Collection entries
+ + + +

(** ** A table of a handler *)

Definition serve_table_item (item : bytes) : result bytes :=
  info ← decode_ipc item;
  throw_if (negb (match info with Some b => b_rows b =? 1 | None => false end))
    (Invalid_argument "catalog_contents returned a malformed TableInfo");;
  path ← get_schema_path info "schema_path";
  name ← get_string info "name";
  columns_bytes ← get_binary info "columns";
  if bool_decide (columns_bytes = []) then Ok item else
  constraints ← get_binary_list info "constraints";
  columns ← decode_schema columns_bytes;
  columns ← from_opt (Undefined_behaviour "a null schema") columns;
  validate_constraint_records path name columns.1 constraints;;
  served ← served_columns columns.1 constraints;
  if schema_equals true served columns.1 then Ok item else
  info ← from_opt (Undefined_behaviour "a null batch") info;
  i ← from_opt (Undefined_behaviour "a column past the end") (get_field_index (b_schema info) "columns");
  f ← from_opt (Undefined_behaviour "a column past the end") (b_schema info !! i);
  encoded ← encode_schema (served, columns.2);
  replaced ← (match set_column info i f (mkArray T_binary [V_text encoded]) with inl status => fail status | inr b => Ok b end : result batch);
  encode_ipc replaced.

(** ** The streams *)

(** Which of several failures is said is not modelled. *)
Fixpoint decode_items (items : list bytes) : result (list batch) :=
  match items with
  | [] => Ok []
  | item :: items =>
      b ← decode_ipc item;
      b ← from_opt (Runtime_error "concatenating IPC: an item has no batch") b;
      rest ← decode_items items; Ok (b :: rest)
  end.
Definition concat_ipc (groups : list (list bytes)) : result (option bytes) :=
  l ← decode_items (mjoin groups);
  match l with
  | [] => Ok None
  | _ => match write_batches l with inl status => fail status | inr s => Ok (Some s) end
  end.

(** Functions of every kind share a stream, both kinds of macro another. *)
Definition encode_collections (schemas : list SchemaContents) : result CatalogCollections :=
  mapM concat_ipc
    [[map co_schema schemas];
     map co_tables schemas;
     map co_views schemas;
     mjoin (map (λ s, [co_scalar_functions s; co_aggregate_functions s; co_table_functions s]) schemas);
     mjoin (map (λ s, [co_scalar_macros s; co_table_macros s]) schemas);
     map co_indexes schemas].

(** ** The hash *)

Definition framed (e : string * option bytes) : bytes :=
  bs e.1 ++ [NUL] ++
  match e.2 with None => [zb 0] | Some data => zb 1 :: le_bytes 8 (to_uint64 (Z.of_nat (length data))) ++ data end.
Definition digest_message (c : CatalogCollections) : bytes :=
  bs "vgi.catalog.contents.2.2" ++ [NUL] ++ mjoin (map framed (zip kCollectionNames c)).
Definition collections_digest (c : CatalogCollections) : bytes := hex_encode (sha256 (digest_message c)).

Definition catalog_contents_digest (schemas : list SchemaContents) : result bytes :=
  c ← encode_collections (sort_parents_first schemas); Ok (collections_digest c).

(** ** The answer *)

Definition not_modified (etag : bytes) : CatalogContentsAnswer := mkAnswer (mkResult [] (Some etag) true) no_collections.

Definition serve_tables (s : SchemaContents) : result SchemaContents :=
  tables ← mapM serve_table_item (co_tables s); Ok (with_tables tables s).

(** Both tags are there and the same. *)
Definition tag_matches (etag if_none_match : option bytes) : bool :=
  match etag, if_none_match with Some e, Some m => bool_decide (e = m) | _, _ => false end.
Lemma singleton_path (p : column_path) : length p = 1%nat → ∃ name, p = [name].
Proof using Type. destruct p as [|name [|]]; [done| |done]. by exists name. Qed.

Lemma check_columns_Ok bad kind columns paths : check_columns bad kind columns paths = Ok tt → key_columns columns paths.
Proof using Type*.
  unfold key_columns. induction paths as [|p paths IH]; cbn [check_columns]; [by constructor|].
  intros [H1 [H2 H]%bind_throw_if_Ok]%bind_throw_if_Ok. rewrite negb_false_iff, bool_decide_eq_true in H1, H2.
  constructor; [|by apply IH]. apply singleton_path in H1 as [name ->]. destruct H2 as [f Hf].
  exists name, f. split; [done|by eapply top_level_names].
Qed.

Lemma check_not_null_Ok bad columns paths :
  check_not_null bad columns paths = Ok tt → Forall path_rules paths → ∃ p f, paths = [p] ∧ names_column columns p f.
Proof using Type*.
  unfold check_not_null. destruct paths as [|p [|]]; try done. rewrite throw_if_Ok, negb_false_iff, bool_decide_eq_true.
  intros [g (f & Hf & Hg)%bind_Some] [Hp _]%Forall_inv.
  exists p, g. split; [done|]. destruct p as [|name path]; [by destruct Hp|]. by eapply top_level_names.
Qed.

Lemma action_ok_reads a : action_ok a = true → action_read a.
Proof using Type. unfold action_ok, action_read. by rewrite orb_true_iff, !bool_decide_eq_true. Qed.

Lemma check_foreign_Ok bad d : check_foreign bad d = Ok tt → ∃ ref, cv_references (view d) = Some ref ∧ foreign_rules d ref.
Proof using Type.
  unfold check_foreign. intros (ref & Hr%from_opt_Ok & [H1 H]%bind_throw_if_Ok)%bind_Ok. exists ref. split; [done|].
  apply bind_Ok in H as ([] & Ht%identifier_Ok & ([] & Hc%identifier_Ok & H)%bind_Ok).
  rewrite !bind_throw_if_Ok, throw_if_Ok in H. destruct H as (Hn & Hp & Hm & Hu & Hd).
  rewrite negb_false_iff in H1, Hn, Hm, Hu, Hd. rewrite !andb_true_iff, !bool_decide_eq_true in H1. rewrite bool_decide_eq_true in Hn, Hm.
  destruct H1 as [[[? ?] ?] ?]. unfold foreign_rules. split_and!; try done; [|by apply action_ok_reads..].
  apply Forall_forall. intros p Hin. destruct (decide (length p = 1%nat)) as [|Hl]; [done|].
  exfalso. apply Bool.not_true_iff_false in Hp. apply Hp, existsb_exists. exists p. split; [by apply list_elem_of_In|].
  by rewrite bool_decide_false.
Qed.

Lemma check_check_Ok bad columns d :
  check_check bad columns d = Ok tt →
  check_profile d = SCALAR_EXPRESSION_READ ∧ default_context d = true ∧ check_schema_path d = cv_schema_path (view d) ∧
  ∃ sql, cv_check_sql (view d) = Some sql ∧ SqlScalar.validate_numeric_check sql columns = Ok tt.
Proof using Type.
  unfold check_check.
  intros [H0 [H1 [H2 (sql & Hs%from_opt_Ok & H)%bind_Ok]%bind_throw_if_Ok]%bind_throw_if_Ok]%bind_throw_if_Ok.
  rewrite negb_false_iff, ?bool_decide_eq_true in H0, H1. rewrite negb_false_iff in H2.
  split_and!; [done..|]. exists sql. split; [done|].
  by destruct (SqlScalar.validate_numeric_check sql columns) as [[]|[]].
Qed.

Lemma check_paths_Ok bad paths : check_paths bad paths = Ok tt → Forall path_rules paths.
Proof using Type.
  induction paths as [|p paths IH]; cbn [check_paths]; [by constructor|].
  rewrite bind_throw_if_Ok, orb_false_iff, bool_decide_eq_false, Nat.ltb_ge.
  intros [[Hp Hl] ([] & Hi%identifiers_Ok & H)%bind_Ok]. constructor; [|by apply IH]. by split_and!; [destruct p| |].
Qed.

+ + + +

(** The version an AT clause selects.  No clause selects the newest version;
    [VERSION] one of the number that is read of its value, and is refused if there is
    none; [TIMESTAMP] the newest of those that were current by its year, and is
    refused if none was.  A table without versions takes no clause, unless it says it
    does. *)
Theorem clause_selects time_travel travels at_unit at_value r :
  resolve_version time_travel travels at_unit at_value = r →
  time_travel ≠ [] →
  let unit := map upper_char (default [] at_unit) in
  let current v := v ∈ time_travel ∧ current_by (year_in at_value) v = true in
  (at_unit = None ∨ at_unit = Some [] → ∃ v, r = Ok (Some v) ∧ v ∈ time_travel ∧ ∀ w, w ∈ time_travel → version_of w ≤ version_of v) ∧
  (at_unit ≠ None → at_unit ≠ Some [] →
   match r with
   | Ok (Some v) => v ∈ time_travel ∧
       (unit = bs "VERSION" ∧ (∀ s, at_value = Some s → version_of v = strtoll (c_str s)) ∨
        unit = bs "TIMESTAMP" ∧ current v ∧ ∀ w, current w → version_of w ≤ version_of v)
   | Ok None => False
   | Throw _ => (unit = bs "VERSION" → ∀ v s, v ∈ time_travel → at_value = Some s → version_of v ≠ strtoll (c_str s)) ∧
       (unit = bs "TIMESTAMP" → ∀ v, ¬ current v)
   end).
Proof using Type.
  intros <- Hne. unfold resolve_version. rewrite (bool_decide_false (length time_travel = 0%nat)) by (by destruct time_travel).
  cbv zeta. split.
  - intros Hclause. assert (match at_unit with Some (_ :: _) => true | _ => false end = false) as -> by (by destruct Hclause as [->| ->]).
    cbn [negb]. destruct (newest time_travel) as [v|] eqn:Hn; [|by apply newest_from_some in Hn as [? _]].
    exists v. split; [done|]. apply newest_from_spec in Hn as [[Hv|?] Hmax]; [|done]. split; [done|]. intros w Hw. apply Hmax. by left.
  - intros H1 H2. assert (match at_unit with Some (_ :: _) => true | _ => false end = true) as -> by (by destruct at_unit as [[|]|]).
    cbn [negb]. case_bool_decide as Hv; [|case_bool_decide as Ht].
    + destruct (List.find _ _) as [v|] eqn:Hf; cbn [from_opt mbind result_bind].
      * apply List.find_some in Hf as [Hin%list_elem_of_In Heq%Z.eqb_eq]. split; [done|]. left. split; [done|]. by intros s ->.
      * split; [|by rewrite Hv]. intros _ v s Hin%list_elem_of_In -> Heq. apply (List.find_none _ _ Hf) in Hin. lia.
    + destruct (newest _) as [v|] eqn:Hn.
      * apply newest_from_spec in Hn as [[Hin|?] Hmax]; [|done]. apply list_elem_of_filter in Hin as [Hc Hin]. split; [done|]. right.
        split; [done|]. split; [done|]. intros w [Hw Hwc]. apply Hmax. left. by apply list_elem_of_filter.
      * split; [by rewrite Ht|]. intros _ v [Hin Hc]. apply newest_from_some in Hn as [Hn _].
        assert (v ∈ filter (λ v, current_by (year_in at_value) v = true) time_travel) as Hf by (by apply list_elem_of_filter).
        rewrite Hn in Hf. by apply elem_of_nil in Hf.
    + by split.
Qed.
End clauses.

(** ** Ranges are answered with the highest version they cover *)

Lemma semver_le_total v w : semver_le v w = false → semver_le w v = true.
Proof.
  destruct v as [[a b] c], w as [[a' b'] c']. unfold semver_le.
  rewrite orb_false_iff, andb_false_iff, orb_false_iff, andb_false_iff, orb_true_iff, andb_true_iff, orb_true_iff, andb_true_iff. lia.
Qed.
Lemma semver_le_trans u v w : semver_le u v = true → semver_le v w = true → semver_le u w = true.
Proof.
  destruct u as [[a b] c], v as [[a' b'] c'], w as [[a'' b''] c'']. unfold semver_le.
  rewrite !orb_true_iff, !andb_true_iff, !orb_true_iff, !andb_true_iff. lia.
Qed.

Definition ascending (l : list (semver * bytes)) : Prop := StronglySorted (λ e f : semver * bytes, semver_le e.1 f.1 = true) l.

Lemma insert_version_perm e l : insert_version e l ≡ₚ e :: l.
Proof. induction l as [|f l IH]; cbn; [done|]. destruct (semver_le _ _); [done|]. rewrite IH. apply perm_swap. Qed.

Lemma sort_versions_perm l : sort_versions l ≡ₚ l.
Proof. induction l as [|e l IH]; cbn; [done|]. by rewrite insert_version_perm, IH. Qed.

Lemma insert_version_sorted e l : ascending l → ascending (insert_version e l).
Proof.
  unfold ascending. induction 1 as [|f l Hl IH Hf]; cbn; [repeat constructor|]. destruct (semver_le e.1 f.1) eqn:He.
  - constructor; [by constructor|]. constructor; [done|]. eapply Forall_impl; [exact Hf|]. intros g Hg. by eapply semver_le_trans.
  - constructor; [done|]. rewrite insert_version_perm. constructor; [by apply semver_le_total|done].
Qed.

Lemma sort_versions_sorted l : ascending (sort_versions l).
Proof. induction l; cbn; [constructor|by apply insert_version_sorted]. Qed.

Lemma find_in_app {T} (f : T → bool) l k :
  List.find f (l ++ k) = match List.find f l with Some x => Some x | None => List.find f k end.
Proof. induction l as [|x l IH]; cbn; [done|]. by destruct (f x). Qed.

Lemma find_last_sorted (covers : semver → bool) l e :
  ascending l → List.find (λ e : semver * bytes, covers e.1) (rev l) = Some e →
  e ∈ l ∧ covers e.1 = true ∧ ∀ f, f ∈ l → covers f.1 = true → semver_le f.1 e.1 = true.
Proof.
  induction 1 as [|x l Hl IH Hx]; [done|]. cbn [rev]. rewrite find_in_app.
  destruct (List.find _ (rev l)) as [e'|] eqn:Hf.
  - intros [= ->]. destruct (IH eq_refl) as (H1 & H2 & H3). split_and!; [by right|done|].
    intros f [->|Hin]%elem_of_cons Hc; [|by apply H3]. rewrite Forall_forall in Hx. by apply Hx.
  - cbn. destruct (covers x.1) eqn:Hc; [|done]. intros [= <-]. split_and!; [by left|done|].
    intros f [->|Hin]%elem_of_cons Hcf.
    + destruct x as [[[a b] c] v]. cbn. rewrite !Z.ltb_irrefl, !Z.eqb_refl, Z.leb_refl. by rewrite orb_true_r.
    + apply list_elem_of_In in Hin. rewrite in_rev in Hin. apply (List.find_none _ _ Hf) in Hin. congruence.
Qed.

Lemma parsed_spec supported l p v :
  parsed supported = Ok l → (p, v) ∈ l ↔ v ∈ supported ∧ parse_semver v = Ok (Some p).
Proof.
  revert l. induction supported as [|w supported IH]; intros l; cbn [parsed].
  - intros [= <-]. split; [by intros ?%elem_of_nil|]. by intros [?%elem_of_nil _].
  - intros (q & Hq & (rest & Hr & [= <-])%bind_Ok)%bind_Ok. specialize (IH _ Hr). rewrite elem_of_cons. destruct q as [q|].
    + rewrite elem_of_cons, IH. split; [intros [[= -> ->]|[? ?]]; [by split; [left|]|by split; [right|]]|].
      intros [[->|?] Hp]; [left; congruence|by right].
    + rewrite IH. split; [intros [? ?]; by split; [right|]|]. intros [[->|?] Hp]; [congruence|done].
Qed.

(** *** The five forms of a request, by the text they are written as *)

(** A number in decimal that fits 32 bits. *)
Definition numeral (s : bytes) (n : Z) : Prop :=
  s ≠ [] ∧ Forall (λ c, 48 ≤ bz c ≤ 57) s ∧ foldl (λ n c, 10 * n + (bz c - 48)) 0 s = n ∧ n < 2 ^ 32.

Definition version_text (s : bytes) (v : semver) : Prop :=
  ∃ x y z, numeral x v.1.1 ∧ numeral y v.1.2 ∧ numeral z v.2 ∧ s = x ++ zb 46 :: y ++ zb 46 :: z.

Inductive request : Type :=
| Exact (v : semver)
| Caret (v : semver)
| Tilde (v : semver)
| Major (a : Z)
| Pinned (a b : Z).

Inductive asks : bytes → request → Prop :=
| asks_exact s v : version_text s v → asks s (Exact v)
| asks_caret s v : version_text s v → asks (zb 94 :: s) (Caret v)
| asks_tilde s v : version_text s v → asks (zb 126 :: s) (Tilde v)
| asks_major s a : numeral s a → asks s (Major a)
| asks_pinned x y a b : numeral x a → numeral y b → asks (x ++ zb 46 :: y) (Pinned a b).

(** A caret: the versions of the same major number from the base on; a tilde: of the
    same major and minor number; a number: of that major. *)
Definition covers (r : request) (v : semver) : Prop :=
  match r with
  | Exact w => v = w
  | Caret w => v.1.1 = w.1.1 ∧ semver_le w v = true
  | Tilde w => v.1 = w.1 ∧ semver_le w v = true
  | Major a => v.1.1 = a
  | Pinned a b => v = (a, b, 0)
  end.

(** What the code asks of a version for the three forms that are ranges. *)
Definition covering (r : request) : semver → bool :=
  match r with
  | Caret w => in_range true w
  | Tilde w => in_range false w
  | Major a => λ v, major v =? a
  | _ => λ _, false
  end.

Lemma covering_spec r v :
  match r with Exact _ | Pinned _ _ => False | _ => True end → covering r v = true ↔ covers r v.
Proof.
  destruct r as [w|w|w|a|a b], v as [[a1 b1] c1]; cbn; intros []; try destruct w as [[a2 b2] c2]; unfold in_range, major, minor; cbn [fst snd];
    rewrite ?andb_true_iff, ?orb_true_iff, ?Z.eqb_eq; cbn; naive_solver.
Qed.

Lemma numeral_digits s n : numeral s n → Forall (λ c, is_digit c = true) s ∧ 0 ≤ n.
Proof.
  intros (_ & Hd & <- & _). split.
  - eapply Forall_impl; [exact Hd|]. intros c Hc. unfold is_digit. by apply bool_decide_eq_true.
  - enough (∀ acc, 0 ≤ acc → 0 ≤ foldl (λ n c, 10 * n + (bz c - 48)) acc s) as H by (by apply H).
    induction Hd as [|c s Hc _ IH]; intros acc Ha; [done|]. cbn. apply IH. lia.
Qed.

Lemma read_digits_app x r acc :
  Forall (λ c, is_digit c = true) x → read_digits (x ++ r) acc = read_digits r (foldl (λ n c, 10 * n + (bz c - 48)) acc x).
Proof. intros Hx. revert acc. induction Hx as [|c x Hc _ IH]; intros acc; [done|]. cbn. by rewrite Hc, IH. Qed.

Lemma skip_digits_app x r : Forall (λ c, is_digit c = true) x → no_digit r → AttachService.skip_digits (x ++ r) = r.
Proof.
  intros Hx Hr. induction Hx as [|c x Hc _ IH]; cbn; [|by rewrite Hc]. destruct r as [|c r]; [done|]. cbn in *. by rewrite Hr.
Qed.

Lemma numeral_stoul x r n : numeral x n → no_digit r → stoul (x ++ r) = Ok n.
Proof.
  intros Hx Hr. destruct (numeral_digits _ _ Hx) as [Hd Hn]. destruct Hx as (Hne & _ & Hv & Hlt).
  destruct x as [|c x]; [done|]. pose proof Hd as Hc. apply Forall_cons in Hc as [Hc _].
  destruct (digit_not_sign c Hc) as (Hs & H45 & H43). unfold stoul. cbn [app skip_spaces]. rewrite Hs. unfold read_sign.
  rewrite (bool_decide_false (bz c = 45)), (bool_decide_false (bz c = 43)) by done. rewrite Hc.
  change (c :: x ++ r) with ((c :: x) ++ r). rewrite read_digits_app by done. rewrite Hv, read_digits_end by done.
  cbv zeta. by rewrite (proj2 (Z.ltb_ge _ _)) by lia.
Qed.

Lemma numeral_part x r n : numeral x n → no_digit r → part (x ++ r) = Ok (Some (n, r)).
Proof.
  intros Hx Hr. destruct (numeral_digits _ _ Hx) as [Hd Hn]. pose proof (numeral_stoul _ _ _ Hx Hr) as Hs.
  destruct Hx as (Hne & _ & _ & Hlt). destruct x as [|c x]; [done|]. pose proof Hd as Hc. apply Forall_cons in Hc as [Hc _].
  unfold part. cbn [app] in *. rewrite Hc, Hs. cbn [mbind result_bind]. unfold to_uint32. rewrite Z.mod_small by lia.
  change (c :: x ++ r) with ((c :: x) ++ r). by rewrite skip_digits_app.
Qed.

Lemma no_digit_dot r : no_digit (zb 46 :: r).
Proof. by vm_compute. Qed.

+ + + +

- Task details: All lines above from the line with "w.1.1 ∧ semver_le w v = true" through the line with "Proof. intros Hx.", both included, are to be set down exactly, with nothing else.

- Response below:
  | Caret w => v.1.1 = w.1.1 ∧ semver_le w v = true
  | Tilde w => v.1 = w.1 ∧ semver_le w v = true
  | Major a => v.1.1 = a
  | Pinned a b => v = (a, b, 0)
  end.

(** What the code asks of a version for the three forms that are ranges. *)
Definition covering (r : request) : semver → bool :=
  match r with
  | Caret w => in_range true w
  | Tilde w => in_range false w
  | Major a => λ v, major v =? a
  | _ => λ _, false
  end.

Lemma covering_spec r v :
  match r with Exact _ | Pinned _ _ => False | _ => True end → covering r v = true ↔ covers r v.
Proof.
  destruct r as [w|w|w|a|a b], v as [[a1 b1] c1]; cbn; intros []; try destruct w as [[a2 b2] c2]; unfold in_range, major, minor; cbn [fst snd];
    rewrite ?andb_true_iff, ?orb_true_iff, ?Z.eqb_eq; cbn; naive_solver.
Qed.

Lemma numeral_digits s n : numeral s n → Forall (λ c, is_digit c = true) s ∧ 0 ≤ n.
Proof.
  intros (_ & Hd & <- & _). split.
  - eapply Forall_impl; [exact Hd|]. intros c Hc. unfold is_digit. by apply bool_decide_eq_true.
  - enough (∀ acc, 0 ≤ acc → 0 ≤ foldl (λ n c, 10 * n + (bz c - 48)) acc s) as H by (by apply H).
    induction Hd as [|c s Hc _ IH]; intros acc Ha; [done|]. cbn. apply IH. lia.
Qed.

Lemma read_digits_app x r acc :
  Forall (λ c, is_digit c = true) x → read_digits (x ++ r) acc = read_digits r (foldl (λ n c, 10 * n + (bz c - 48)) acc x).
Proof. intros Hx. revert acc. induction Hx as [|c x Hc _ IH]; intros acc; [done|]. cbn. by rewrite Hc, IH. Qed.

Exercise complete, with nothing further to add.